Recorded data:
Lemma reports_ret f : (∀ e, f e = []) → reports (mret tt) f.
Proof. intros Hf w. exists w. rewrite Hf. split; [done|apply sends_nil]. Qed.
Lemma reports_logf msg : reports (logf msg) (λ _, []).
Proof.
  intros w. eexists. split; [done|]. split; [done|]. exists [].
  unfold messages. simpl. rewrite filter_app, !app_nil_r. by split_and!.
Qed.
Lemma reports_mono m f g : (∀ e, f e = g e) → reports m f → reports m g.
Proof. intros Hfg Hm w. destruct (Hm w) as (w' & ? & ?). exists w'. by rewrite <-Hfg. Qed.
Lemma reports_seq m1 m2 f1 f2 :
  reports m1 f1 → reports m2 f2 → reports (m1 ;; m2) (λ e, f1 e ++ f2 e).
Proof.
  intros H1 H2 w. destruct (H1 w) as (w1 & E1 & S1). destruct (H2 w1) as (w2 & E2 & S2).
  exists w2. unfold mbind, M_bind. rewrite E1. split; [done|].
  eapply sends_app; [done|]. destruct S1 as [<- _]. done.
Qed.
Lemma reports_forM {A} (f : A → M unit) (g : A → Env → list Event) l :
  (∀ x, reports (f x) (g x)) → reports (forM f l) (λ e, l ≫= λ x, g x e).
Proof.
  intros Hf. induction l as [|x l IH]; simpl; [by apply reports_ret|].
  by apply (reports_seq _ _ (g x)).
Qed.
Lemma reports_read {A} (m : M A) (k : Res A → M unit) q f :
  reads m q → (∀ e, reports (k (Err e)) (λ _, [])) →
  (∀ a w, q (env_of w) a → ∃ w', k (Ok a) w = (Ok tt, w') ∧ sends w (f (env_of w)) w') →
  reports (try m ≫= k) f.
Proof.
  intros [Ho Hr] He Hk w. rewrite bind_try. destruct (Ho w) as [Hs Hq].
  destruct (m w) as [[a|e] w1] eqn:Hm; simpl in *.
  - pose proof Hs as [Hs' _]. destruct (Hk a w1) as (w' & Ek & Sk).
    { rewrite Hs'. by apply Hq. }
    exists w'. split; [done|]. rewrite Hs' in Sk. eapply sends_same; [done| |done].
    intros Hc. destruct (Hr w Hc) as (a' & w'' & Hm' & ?). congruence.
  - destruct (He e w1) as (w' & Ek & Sk). exists w'. split; [done|].
    assert (¬ calm w) as Hc.
    { intros Hc. destruct (Hr w Hc) as (a' & w'' & Hm' & ?). congruence. }
    apply sends_less; [done|]. by eapply sends_same.
Qed.
Lemma reports_ext m m' f : (∀ w, m w = m' w) → reports m' f → reports m f.
Proof. intros Hm Hr w. rewrite Hm. apply Hr. Qed.
Lemma bind_assoc {A B C} (m : M A) (k : A → M B) (k' : B → M C) w :
  ((m ≫= k) ≫= k') w = (m ≫= λ x, k x ≫= k') w.
Proof. unfold mbind, M_bind. by destruct (m w) as [[a|e] w']. Qed.

Definition publishes (m : M unit) (ev : Event) : Prop :=
  is_message ev
  ∧ (∀ w r w', m w = (r, w') → (∃ e, r = Err e ∧ same w w')
       ∨ (r = Ok tt ∧ env_of w' = env_of w ∧ w'.(w_trace) = w.(w_trace) ++ [ev]))
  ∧ ∀ w, calm w → m w = (Ok tt, add_event ev w).
Lemma PublishDurable_publishes s p : publishes (PublishDurable s p) (EvPublishDurable s p).
Proof.
  split; [done|]. split; [|by apply PublishDurable_calm]. intros w r w'. apply PublishDurable_cases.
Qed.
Lemma Publish_publishes s p : publishes (Publish s p) (EvPublish s p).
Proof.
  split; [done|]. split; [|by apply Publish_calm]. intros w r w'.
  intros [(a & -> & Hm)|(e & e0 & -> & Hm)]%catch_cases; [| |apply refails_fail];
    unfold mbind, M_bind in Hm;
    destruct (external w) as [[[]|?] w1] eqn:E; apply external_cases in E; simplify_eq/=.
  - right. destruct E as [[= ???] ?]. split; [by destruct a|]. unfold emit in Hm. simplify_eq.
    split; [unfold env_of|]; simpl; congruence.
  - left. eauto.
Qed.

(** After a publish: nothing more when it failed, [f] when it did not. *)
Lemma reports_publish m ev (k : Res unit → M unit) f :
  publishes m ev → (∀ e, reports (k (Err e)) (λ _, [])) → reports (k (Ok tt)) f →
  reports (try m ≫= k) (λ e, ev :: f e).
Proof.
  intros (He & Hm & Hcalm) Herr Hk w. rewrite bind_try. destruct (m w) as [r w1] eqn:E; simpl.
  destruct (Hm _ _ _ E) as [(e & -> & Hs)|(-> & Henv & Ht)].
  - destruct (Herr e w1) as (w' & Ek & Sk). exists w'. split; [done|].
    assert (¬ calm w) as Hc by (intros Hc; by rewrite Hcalm in E).
    apply sends_less; [done|]. by eapply sends_same.
  - destruct (Hk w1) as (w' & Ek & Sk). exists w'. split; [done|].
    change (ev :: f (env_of w)) with ([ev] ++ f (env_of w)). rewrite Henv in Sk.
    eapply sends_app; [|exact Sk]. split; [done|]. exists [ev].
    unfold messages. rewrite Ht, filter_app, filter_cons_True by done. split; [done|].
    split; [done|]. intros Hc. split; [done|]. rewrite Hcalm in E by done. by simplify_eq.
Qed.
Lemma reports_publish_last m ev (k : Res unit → M unit) :
  publishes m ev → (∀ r, reports (k r) (λ _, [])) → reports (try m ≫= k) (λ _, [ev]).
Proof. intros. by apply (reports_publish m ev k (λ _, [])). Qed.

Lemma reads_query {A} c (f : StmtEnv → DB → A) :
  reads (run_stmt c (query f)) (λ e a, ∃ g, a = f (stmt_in c e g) e.(e_db)).
Proof.
  split; [apply observes_query|]. intros w Hc. rewrite run_stmt_calm by done. by do 2 eexists.
Qed.
Lemma reads_wrap {A} p (m : M A) q : reads m q → reads (wrap p m) q.
Proof.
  intros [? Hr]. split; [by apply observes_wrap|]. intros w Hc.
  destruct (Hr w Hc) as (a & w' & E & ?). exists a, w'. unfold wrap, catch. by rewrite E.
Qed.
Lemma reads_mono {A} (m : M A) q1 q2 :
  reads m q1 → (∀ e a, q1 e a → q2 e a) → reads m q2.
Proof. intros [? ?] ?. split; [by eapply observes_mono|done]. Qed.

Lemma observes_moves (R : DB → DB → Prop) `{!PreOrder R} {A} (m : M A) q :
  observes m q → moves R m.
Proof. intros Hm w. destruct (Hm w) as [[[= -> _ _] _] _]. reflexivity. Qed.

(** ** Reasoning: a world where no call fails stays one *)

Definition calmly {A} (m : M A) : Prop := ∀ w, calm w → calm (m w).2.

Lemma calmly_ret {A} (a : A) : calmly (mret a).
Proof. by intros w. Qed.
Lemma calmly_fail {A} e : calmly (@fail A e).
Proof. by intros w. Qed.
Lemma calmly_gets {A} (f : World → A) : calmly (gets f).
Proof. by intros w. Qed.
Lemma calmly_emit e : calmly (emit e).
Proof. by intros w. Qed.
Lemma calmly_set_session f : calmly (set_session f).
Proof. by intros w. Qed.
Lemma calmly_external : calmly external.
Proof. intros w Hc. by rewrite external_calm. Qed.
Lemma calmly_bind {A B} (m : M A) (k : A → M B) :
  calmly m → (∀ a, calmly (k a)) → calmly (m ≫= k).
Proof.
  intros Hm Hk w Hc. unfold mbind, M_bind. specialize (Hm w Hc).
  destruct (m w) as [[a|e] w']; simpl in *; [by apply Hk|done].
Qed.
Lemma calmly_fmap {A B} (f : A → B) (m : M A) : calmly m → calmly (f <$> m).
Proof. intros. apply calmly_bind; [done|]. intros. apply calmly_ret. Qed.
Lemma calmly_try {A} (m : M A) : calmly m → calmly (try m).
Proof. intros Hm w Hc. unfold try. specialize (Hm w Hc). by destruct (m w). Qed.
Lemma calmly_ignore {A} (m : M A) : calmly m → calmly (ignore m).
Proof. intros Hm w Hc. apply (Hm w Hc). Qed.
Lemma calmly_catch {A} (m : M A) h : calmly m → (∀ e, calmly (h e)) → calmly (catch m h).
Proof.
  intros Hm Hh w Hc. unfold catch. specialize (Hm w Hc).
  destruct (m w) as [[a|e] w']; simpl in *; [done|by apply Hh].
Qed.
Lemma calmly_wrap {A} p (m : M A) : calmly m → calmly (wrap p m).
Proof. intros. apply calmly_catch; [done|]. intros. apply calmly_fail. Qed.
Lemma calmly_forM {A} (f : A → M unit) l : (∀ x, calmly (f x)) → calmly (forM f l).
Proof.
  intros Hf. induction l as [|x l IH]; simpl; [apply calmly_ret|]. by apply calmly_bind.
Qed.
Lemma calmly_run_stmt {A} c (st : Stmt A) : calmly (run_stmt c st).
Proof.
  apply calmly_bind; [apply calmly_external|]. intros _ w Hc. unfold execute.
  by destruct (st _ _) as [[a d]|e].
Qed.
Lemma calmly_Publish s p : calmly (Publish s p).
Proof. apply calmly_wrap, calmly_bind; [apply calmly_external|intros; apply calmly_emit]. Qed.
Lemma calmly_PublishDurable s p : calmly (PublishDurable s p).
Proof. apply calmly_wrap, calmly_bind; [apply calmly_external|intros; apply calmly_emit]. Qed.
Lemma calmly_SetCurrentUser u : calmly (SetCurrentUser u).
Proof. apply calmly_wrap, calmly_bind; [apply calmly_external|intros; apply calmly_set_session]. Qed.
Lemma calmly_SetCurrentOrg u : calmly (SetCurrentOrg u).
Proof. apply calmly_wrap, calmly_bind; [apply calmly_external|intros; apply calmly_set_session]. Qed.
Lemma calmly_in_tx {A} (m : M A) : calmly m → calmly (in_tx m).
Proof.
  intros Hm w Hc. unfold in_tx. specialize (Hm (set_sess noSession w) Hc).
  by destruct (m _) as [[a|e] w'].
Qed.
Lemma calmly_WithTx {A} u o (fn : M A) : calmly fn → calmly (WithTx u o fn).
Proof.
  intros Hfn. apply calmly_bind; [apply calmly_wrap, calmly_external|]. intros _.
  apply calmly_in_tx. apply calmly_bind; [case_decide; [apply calmly_ret|apply calmly_SetCurrentUser]|].
  intros _. apply calmly_bind; [case_decide; [apply calmly_ret|apply calmly_SetCurrentOrg]|].
  intros _. apply calmly_bind; [done|]. intros a.
  apply calmly_bind; [apply calmly_wrap, calmly_external|]. intros _. apply calmly_ret.
Qed.

Create HintDb calm.
#[export] Hint Resolve calmly_ret calmly_fail calmly_gets calmly_emit calmly_set_session
  calmly_external calmly_run_stmt calmly_Publish calmly_PublishDurable calmly_SetCurrentUser
  calmly_SetCurrentOrg calmly_try calmly_ignore calmly_wrap calmly_in_tx calmly_WithTx : calm.
Ltac calm_step :=
  match goal with
  | |- calmly (mbind _ _) => apply calmly_bind; [|intros ?]
  | |- calmly (catch _ _) => apply calmly_catch; [|intros ?]
  | |- calmly (fmap _ _) => apply calmly_fmap
  | |- calmly (forM _ _) => apply calmly_forM; intros ?
  | |- calmly (match ?x with _ => _ end) => destruct x
  | |- calmly _ => solve [eauto 4 with calm]
  | |- calmly (wrap _ _) => apply calmly_wrap
  | |- calmly (try _) => apply calmly_try
  | |- calmly (WithTx _ _ _) => apply calmly_WithTx
  end.
Ltac calm_auto := repeat calm_step.

(** ** Reasoning: handlers that return no error *)

Definition errorless {A} (m : M A) : Prop := ∀ w, ∃ a w', m w = (Ok a, w').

What is needed:
Lines from the top of the data above through the line with "list Event) l", both ends included: copy them exactly, nothing more.

Completed exercise:
Lemma reports_ret f : (∀ e, f e = []) → reports (mret tt) f.
Proof. intros Hf w. exists w. rewrite Hf. split; [done|apply sends_nil]. Qed.
Lemma reports_logf msg : reports (logf msg) (λ _, []).
Proof.
  intros w. eexists. split; [done|]. split; [done|]. exists [].
  unfold messages. simpl. rewrite filter_app, !app_nil_r. by split_and!.
Qed.
Lemma reports_mono m f g : (∀ e, f e = g e) → reports m f → reports m g.
Proof. intros Hfg Hm w. destruct (Hm w) as (w' & ? & ?). exists w'. by rewrite <-Hfg. Qed.
Lemma reports_seq m1 m2 f1 f2 :
  reports m1 f1 → reports m2 f2 → reports (m1 ;; m2) (λ e, f1 e ++ f2 e).
Proof.
  intros H1 H2 w. destruct (H1 w) as (w1 & E1 & S1). destruct (H2 w1) as (w2 & E2 & S2).
  exists w2. unfold mbind, M_bind. rewrite E1. split; [done|].
  eapply sends_app; [done|]. destruct S1 as [<- _]. done.
Qed.
Lemma reports_forM {A} (f : A → M unit) (g : A → Env → list Event) l :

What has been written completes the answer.